Task instructions
Output only the lines from the start of the entries through the line holding "collect, and a". Each line must match the original exactly.

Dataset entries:
-.-.-

(* ===== verification/VerificationLedger.v ===== *)
(** * Verification against the ledger

    [packages/ledger/src/verification-queries.ts] (the reader over the item
    table) and [packages/core/src/verification-implementations.ts] (the reads
    of [Verification] made of that reader and the targets' reindexers).  A
    [for await] over a listing is one read of the whole listing: the loops only
    collect, and a listing that throws midway discards what was collected. *)

From S2P Require Import Prelude Prog Ports Keys Doubles Verification.
From S2P Require Ledger.
From Stdlib Require Import QArith Lqa.

Open Scope Z_scope.

(** One row of [getSamples]. *)
Record LedgerSample := mkLedgerSample {
  ls_id : string;
  ls_naturalKeyHash : string;
  ls_contentHash : string
}.

Section ports.
Context {W : Type}.

Record LedgerVerificationReader := mkReader {
  countItems : string -> string -> domain -> prog W string Z;
  totalSizeBytes : string -> string -> domain -> prog W string Z;
  getSamples : string -> string -> domain -> Z -> prog W string (list LedgerSample);
  getAllNaturalKeyHashes : string -> string -> domain -> prog W string (list string)
}.

Record TargetReindexer := mkReindexer {
  listEntries : prog W string (list TargetEntry);
  contentHashFor : option (TargetEntry -> prog W string (option string))
}.

(** What the gate relies on in a reader: its answers are about one set of keys,
    [view], and a read changes nothing. *)
Class ReaderLaws (reader : LedgerVerificationReader) (view : W -> string -> string -> domain -> list string) := {
  view_NoDup w t m d : NoDup (view w t m d);
  count_reads w t m d : run (countItems reader t m d) w = (inr (Z.of_nat (length (view w t m d))), w);
  size_reads w t m d : exists z, run (totalSizeBytes reader t m d) w = (inr z, w);
  samples_read w t m d n : 0 <= n ->
    exists l, run (getSamples reader t m d n) w = (inr l, w) /\
      length l = Nat.min (Z.to_nat n) (length (view w t m d)) /\
      (ls_naturalKeyHash <$> l) ⊆ view w t m d;
  hashes_read w t m d : exists l, run (getAllNaturalKeyHashes reader t m d) w = (inr l, w) /\ l ≡ₚ view w t m d
}.
End ports.

Arguments LedgerVerificationReader W : clear implicits.
Arguments TargetReindexer W : clear implicits.

(** ** The reader over PostgreSQL *)

Section reader.
Context {W : Type} (db : W -> Ledger.PgState)
        (scan : gmap (string * string * string) Ledger.item_row ->
                list ((string * string * string) * Ledger.item_row)).

(** Rows the owner left behind are not expected on the target. *)
Definition expected (d : domain) (row : Ledger.item_row) : bool :=
  Ledger.same_domain d row && negb (bool_decide (Ledger.row_status row = left_behind)).

Definition expected_rows (t m : string) (d : domain) (s : Ledger.PgState) :
    list ((string * string * string) * Ledger.item_row) := Ledger.select_rows scan t m (expected d) s.

Definition query {A} (f : Ledger.PgState -> A) : prog W string A := act (fun w => (f (db w), w)).

(** [id] is the row's primary key, which the model has not: its key stands for
    it.  A negative LIMIT is an error. *)
Definition createLedgerVerificationReader : LedgerVerificationReader W :=
  {| countItems := fun t m d => query (fun s => Z.of_nat (length (expected_rows t m d s)));
     totalSizeBytes := fun t m d => query (fun s =>
       foldl (fun sum kr => sum + nullish (Ledger.row_sizeBytes kr.2) 0) 0 (expected_rows t m d s));
     getSamples := fun t m d count =>
       if count <? 0 then Throw "LIMIT must not be negative"%string
       else query (A := list LedgerSample) (fun s =>
         (fun kr => mkLedgerSample kr.1.2 kr.1.2 (nullish (Ledger.row_contentHash kr.2) ""%string))
           <$> take (Z.to_nat count)
                 (stable_sort (fun a b => string_compare a.1.2 b.1.2) (expected_rows t m d s)));
     getAllNaturalKeyHashes := fun t m d => query (A := list string) (fun s => (fun kr => kr.1.2) <$> expected_rows t m d s) |}.

Definition expected_keys (w : W) (t m : string) (d : domain) : list string :=
  (fun kr => kr.1.2) <$> expected_rows t m d (db w).
End reader.

(** ** The reads of the gate *)

Definition mapDataTypeToDomain (d : DataType) : domain :=
  match d with dt_mail => Email | dt_calendar => Calendar | dt_contacts => Contact | dt_files => File end.

Section real.
Context {W : Type}.
Variable rt : Runtime.

Abbreviation vprog := (prog W string).

Definition hashTargetNaturalKey (d : DataType) (rawKey : string) : string :=
  match d with
  | dt_mail => hash_naturalKeyHash rt rawKey
  | dt_calendar => calendarNaturalKeyHash rt rawKey
  | dt_contacts => contactNaturalKeyHash rt rawKey
  | dt_files => fileNaturalKeyHash rt rawKey
  end.

Record RealVerificationDeps := mkRealDeps {
  rv_tenantId : string;
  rv_mappingId : string;
  rv_config : VerificationConfig;
  rv_targetReindexer : option (TargetReindexer W);
  rv_targetReindexers : DataType -> option (TargetReindexer W);
  rv_verificationReader : LedgerVerificationReader W
}.

Definition reindexerFor (deps : RealVerificationDeps) (d : DataType) : option (TargetReindexer W) :=
  match rv_targetReindexers deps d with
  | Some r => Some r
  | None => if decide (d = dt_mail) then rv_targetReindexer deps else None
  end.

(** [if (!targetReindexer) throw]; [error] is the message. *)
Definition needs {A} (r : option (TargetReindexer W)) (error : string) (k : TargetReindexer W -> vprog A) : vprog A :=
  match r with Some rx => k rx | None => Throw error end.

Section domain_reads.
Variables (deps : RealVerificationDeps) (d : DataType).

Definition ledgerHashesOf : vprog (list string) :=
  getAllNaturalKeyHashes (rv_verificationReader deps) (rv_tenantId deps) (rv_mappingId deps)
    (mapDataTypeToDomain d).
Definition targetKey (e : TargetEntry) : string := hashTargetNaturalKey d (te_naturalKey e).

Definition getTargetCountFromReindexer : vprog Z :=
  needs (reindexerFor deps d)
    ("No target reindexer for " ++ dataType_name d ++ ": the target count cannot be measured.")%string
    (fun rx =>
       let! ledgerHashes := ledgerHashesOf in
       let! entries := listEntries rx in
       Ret (Z.of_nat (length (base.filter (fun e => targetKey e ∈ ledgerHashes) entries)))).

Definition getSourceSamplesFromLedger (count : Z) : vprog (list Sample) :=
  let! samples := getSamples (rv_verificationReader deps) (rv_tenantId deps) (rv_mappingId deps)
                   (mapDataTypeToDomain d) count in
  Ret ((fun s => mkSample (ls_id s) (ls_naturalKeyHash s) (Text (ls_contentHash s))) <$> samples).

(** A listed entry on its way to becoming a sample. *)
Record Candidate := mkCandidate {
  ca_id : string;
  ca_naturalKeyHash : string;
  ca_content : string;
  ca_entry : TargetEntry
}.

Definition candidate (e : TargetEntry) : Candidate :=
  mkCandidate (te_targetId e) (targetKey e) (nullish (te_contentHash e) ""%string) e.

(** The loop that fetches the missing content hashes. *)
Fixpoint fetchHashes (f : TargetEntry -> vprog (option string)) (l : list Candidate) : vprog (list Candidate) :=
  match l with
  | [] => Ret []
  | c :: l' =>
      let! c' := (if decide (ca_content c <> ""%string) then Ret c
                  else let! hash := f (ca_entry c) in
                       Ret (match truthy hash with
                            | Some h => mkCandidate (ca_id c) (ca_naturalKeyHash c) h (ca_entry c)
                            | None => c
                            end)) in
      let! rest := fetchHashes f l' in
      Ret (c' :: rest)
  end.

Definition getTargetSamplesFromReindexer (count : Z) (naturalKeyHashes : option (list string))
    : vprog (list Sample) :=
  needs (reindexerFor deps d)
    ("No target reindexer for " ++ dataType_name d ++ ": target samples cannot be read.")%string
    (fun rx =>
       let! entries := listEntries rx in
       let allEntries := stable_sort (fun a b => string_compare (ca_naturalKeyHash a) (ca_naturalKeyHash b))
                           (candidate <$> entries) in
       let sampled := match naturalKeyHashes with
                      | Some (_ :: _ as wanted) => base.filter (fun c => ca_naturalKeyHash c ∈ wanted) allEntries
                      | _ => js_take count allEntries
                      end in
       let! filled := match contentHashFor rx with
                      | Some f => fetchHashes f sampled
                      | None => Ret sampled
                      end in
       Ret ((fun c => mkSample (ca_id c) (ca_naturalKeyHash c) (Text (ca_content c))) <$> filled)).

Definition real_findMissingOnTarget : vprog (list (string * string)) :=
  needs (reindexerFor deps d)
    ("No target reindexer for " ++ dataType_name d ++ ": missing items cannot be determined.")%string
    (fun rx =>
       let! ledgerHashes := ledgerHashesOf in
       let! entries := listEntries rx in
       Ret ((fun h => (h, h)) <$> base.filter (fun h => h ∉ targetKey <$> entries) ledgerHashes)).

Definition real_findExtraOnTarget : vprog (list (string * string)) :=
  needs (reindexerFor deps d)
    ("No target reindexer for " ++ dataType_name d ++ ": extra items cannot be determined.")%string
    (fun rx =>
       let! ledgerHashes := ledgerHashesOf in
       match ledgerHashes with
       | [] => Ret []
       | _ =>
           let! entries := listEntries rx in
           Ret ((fun e => (te_targetId e, te_naturalKey e)) <$> base.filter (fun e => targetKey e ∉ ledgerHashes) entries)
       end).

(** [total], when every matched entry carries its size. *)
Definition total_if_measured (sizes : list (option Z)) : option Z :=
  foldl (fun total s => match total, s with Some n, Some k => Some (n + k) | _, _ => None end) (Some 0) sizes.

Definition getTotalBytesFromReindexer : vprog (option Z) :=
  match reindexerFor deps d with
  | None => Ret None
  | Some rx =>
      let! ledgerHashes := ledgerHashesOf in
      let! entries := listEntries rx in
      Ret (total_if_measured (te_sizeBytes <$> base.filter (fun e => targetKey e ∈ ledgerHashes) entries))
  end.
End domain_reads.

Definition createRealVerificationDeps (deps : RealVerificationDeps) : VerificationDeps W :=
  let reader := rv_verificationReader deps in
  let t := rv_tenantId deps in
  let m := rv_mappingId deps in
  {| vd_tenantId := t; vd_mappingId := m; vd_config := rv_config deps;
     canVerifyTarget := Some (fun d => defined (reindexerFor deps d));
     getSourceCount := fun d => countItems reader t m (mapDataTypeToDomain d);
     getTargetCount := getTargetCountFromReindexer deps;
     getSourceSamples := getSourceSamplesFromLedger deps;
     getTargetSamples := getTargetSamplesFromReindexer deps;
     findMissingOnTarget := real_findMissingOnTarget deps;
     findExtraOnTarget := real_findExtraOnTarget deps;
     getTotalBytesSource := fun d => totalSizeBytes reader t m (mapDataTypeToDomain d);
     getTotalBytesTarget := Some (getTotalBytesFromReindexer deps) |}.
End real.

(** ** The reader meets its laws *)

Section reader_laws.
Context {W : Type} (db : W -> Ledger.PgState)
        (scan : gmap (string * string * string) Ledger.item_row ->
                list ((string * string * string) * Ledger.item_row))
        (scan_perm : forall mm, scan mm ≡ₚ map_to_list mm).

Lemma elem_of_expected_rows t m d s k row :
  (k, row) ∈ expected_rows scan t m d s <->
  Ledger.items s !! k = Some row /\ k.1.1 = t /\ k.1.2 = m /\ expected d row = true.
Proof.
  unfold expected_rows. rewrite Ledger.elem_of_select_rows by done.
  destruct k as [[t' m'] h]. simpl. naive_solver.
Qed.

-.-.-

Output below
(* ===== verification/VerificationLedger.v ===== *)
(** * Verification against the ledger

    [packages/ledger/src/verification-queries.ts] (the reader over the item
    table) and [packages/core/src/verification-implementations.ts] (the reads
    of [Verification] made of that reader and the targets' reindexers).  A
    [for await] over a listing is one read of the whole listing: the loops only
    collect, and a listing that throws midway discards what was collected. *)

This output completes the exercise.